## DATA PROVIDED
• • • • •

(* ===== verification/AgentGui.v ===== *)
(** src/agent/windows/main.go: the events of the agent's window.  Its table
    shows a copy of the agent's applications; the handlers of the menu, the
    buttons and the dialogs change the agent and refresh the copy.  The toolkit
    (walk) is what calls them: the row that is selected is an argument, and what
    the user does in a dialog of AgentDialogs is its outcome.  The file passes an
    identifier where a uint64 is expected and does not compile; it is modelled as
    if it converted.  The theorems: no handler reads outside the table, after each
    of them the table shows what the agent holds, unless the deletion or the
    button for editing failed, a double click edits the application and the
    button for editing adds another one. *)
From S2P Require Import Prelude GoText GoIo GoOs GoNet Json Codec TypesId Store PortmapApp Portmap GwCore Authorize.
From S2P Require Import Logger Identity P2p Avl ProxyRouter Socks5Util Socks5Client Socks5Rfc TunStack ProxyClient AgentProxy Agent AgentDialogs.

(** * What the window asks of the agent (export.go) *)

Class AppAgent (A : Type) := {
  gui_Start : string -> bool -> GoM A (option error);
  gui_AddApp : PortmapApp -> GoM A (option error);
  gui_UpdateApp : PortmapApp -> GoM A (option error);
  gui_DelApp : PortmapApp -> GoM A (option error);
  gui_GetApps : GoM A (list PortmapApp)
}.

(** What it promises: [up] while its applications can be read, [held] what they
    are, by identifier; [fresh] the identifier the next one gets. *)
Class AppAgentLaws (A : Type) {Ag : AppAgent A} := {
  up : A -> Prop;
  held : A -> gmap Z PortmapApp;
  fresh : A -> Z;
  shown_apps : gmap Z PortmapApp -> list PortmapApp;
  shown_perm m : shown_apps m ≡ₚ (map_to_list m).*2;
  get_law a : up a -> gui_GetApps a = (Ret (shown_apps (held a)), a);
  add_law x a r a' : up a -> gui_AddApp x a = (Ret r, a') -> up a' /\
    (held a' = held a /\ r <> None \/
     exists x', held a' = <[fresh a := x']> (held a) /\ app_ID x' = mkID (fresh a) /\ app_Name x' = app_Name x /\
       app_PeerID x' = app_PeerID x /\ app_ResID x' = app_ResID x);
  update_law x a r a' : up a -> gui_UpdateApp x a = (Ret r, a') -> up a' /\
    (held a' = held a /\ r <> None \/
     exists x', is_Some (held a !! Uint64 (app_ID x)) /\ held a' = <[Uint64 (app_ID x) := x']> (held a) /\
       app_ID x' = app_ID x /\ app_Name x' = app_Name x /\ (app_Running x = false -> app_Running x' = false));
  del_law x a r a' : up a -> gui_DelApp x a = (Ret r, a') -> up a' /\
    (held a' = held a /\ r <> None \/ held a' = delete (Uint64 (app_ID x)) (held a))
}.

Definition parseUint64 (s : string) : Z := (ParseUint s).1.

(** What the toolkit makes of a dialog the user has before him: how it ends, and
    the errors of the submissions its button tried. *)
Definition Runner : Type := Dialog -> AppForm -> list error * dialog.

Section Gui.
Context {A : Type} {Ag : AppAgent A}.

Record Ui := mkUi { ui_agent : A; rows : list PortmapApp; IsRunning : bool; logView : list string }.
Definition set_rows (l : list PortmapApp) (u : Ui) : Ui := mkUi (ui_agent u) l (IsRunning u) (logView u).
Definition on_agent {B} (m : GoM A B) : GoM Ui B := zoom ui_agent (fun a u => mkUi a (rows u) (IsRunning u) (logView u)) m.

(** A line of the window's log, the last one first. *)
Definition AppendText (s : string) : GoM Ui unit :=
  modify (fun u => mkUi (ui_agent u) (rows u) (IsRunning u) (s :: logView u)).
Definition crlf : string := String "013" (String "010" "").

(** * The table *)

(** [m.apps[i]] of an index the handlers have checked. *)
Definition row (index : Z) (l : list PortmapApp) : option PortmapApp :=
  if (0 <=? index) && (index <? Z.of_nat (length l)) then l !! Z.to_nat index else None.

Definition SetCurrentIndex (index : Z) : GoM Ui unit :=
  modify (fun u => mkUi (ui_agent u) (rows u) (match row index (rows u) with Some a => app_Running a | None => false end) (logView u)).

Definition refreshApps : GoM Ui (option error) :=
  apps <- on_agent gui_GetApps ;;
  modify (set_rows apps) ;;;
  ret None.

Definition RowCount (u : Ui) : Z := Z.of_nat (length (rows u)).

(** A cell: text, or the number of the column for the local port. *)
Inductive cell := Text (s : string) | Number (z : Z).

(** [None] is the panic of a row outside the table. *)
Definition Value (r col : Z) (u : Ui) : option cell :=
  match row r (rows u) with None => None | Some app =>
  Some match col with
       | 0 => Text (app_Name app)
       | 1 => Text (app_PeerName app)
       | 2 => Text (app_Network app)
       | 3 => Text (app_LocalIP app)
       | 4 => Number (app_LocalPort app)
       | 5 => if String.eqb (app_TargetAddr app) "" || (app_TargetPort app =? 0) then Text ""
              else Text (app_TargetAddr app +:+ ":" +:+ Itoa (app_TargetPort app))
       | 6 => Text (if app_Running app then "运行中" else "已停止")
       | 7 => Text (app_Err app)
       | _ => Text ""
       end end.

(** * The handlers *)

Definition failed (what : string) (e : error) : GoM Ui unit := AppendText (what +:+ ": " +:+ Error e +:+ crlf).

(** [if err := model.refreshApps(logView); err != nil { ... }]; it returns no
    error. *)
Definition refresh : GoM Ui unit :=
  err <- refreshApps ;;
  match err with Some e => failed "刷新应用列表失败" e | None => ret tt end.

Definition with_row (idx : Z) (none : GoM Ui unit) (k : PortmapApp -> GoM Ui unit) : GoM Ui unit :=
  u <- get ;;
  match row idx (rows u) with None => none | Some app => k app end.

(** The application an edited form makes, [id] its identifier. *)
Definition updatedApp (id : ID) (app : PortmapApp) (form : AppForm) : PortmapApp :=
  mkApp id (f_Name form) (app_PeerID app) (app_ResID app) (f_Network form) (f_LocalIP form) (f_LocalPort form)
    (f_TargetAddr form) (f_TargetPort form) (f_Running form) "" "".

(** [Dialog{...}.Run]; the accepting button logs a submission that failed
    and leaves the dialog open. *)
Definition run_dialog (Run : Runner) (d : Dialog) (form : AppForm) (k : dialog -> GoM Ui unit) : GoM Ui unit :=
  (if bool_decide (SubmitAccept ∈ dialog_clicks d) then for_range (Run d form).1 (failed "表单验证失败") else ret tt) ;;;
  k (Run d form).2.

Definition OnItemActivated (idx : Z) (Run : Runner) : GoM Ui unit :=
  with_row idx (ret tt) (fun app =>
    run_dialog Run (activated_dialog app) (form_of app) (fun res =>
    match res with
    | DlgError e => failed "对话框错误" e
    | DlgCancel => ret tt
    | DlgOK form =>
        let a := updatedApp (app_ID app) app form in
        err <- on_agent (gui_UpdateApp a) ;;
        (match err with Some e => failed "更新应用失败" e | None => ret tt end) ;;;
        refresh ;;;
        AppendText ("成功更新应用: " +:+ app_Name a +:+ crlf)
    end)).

• • • • •

## EXERCISE GOAL
Please transcribe exactly the line containing "(match err with" and every line after it through the end of the records, and nothing else.

## THE ANSWER
        (match err with Some e => failed "更新应用失败" e | None => ret tt end) ;;;
        refresh ;;;
        AppendText ("成功更新应用: " +:+ app_Name a +:+ crlf)
    end)).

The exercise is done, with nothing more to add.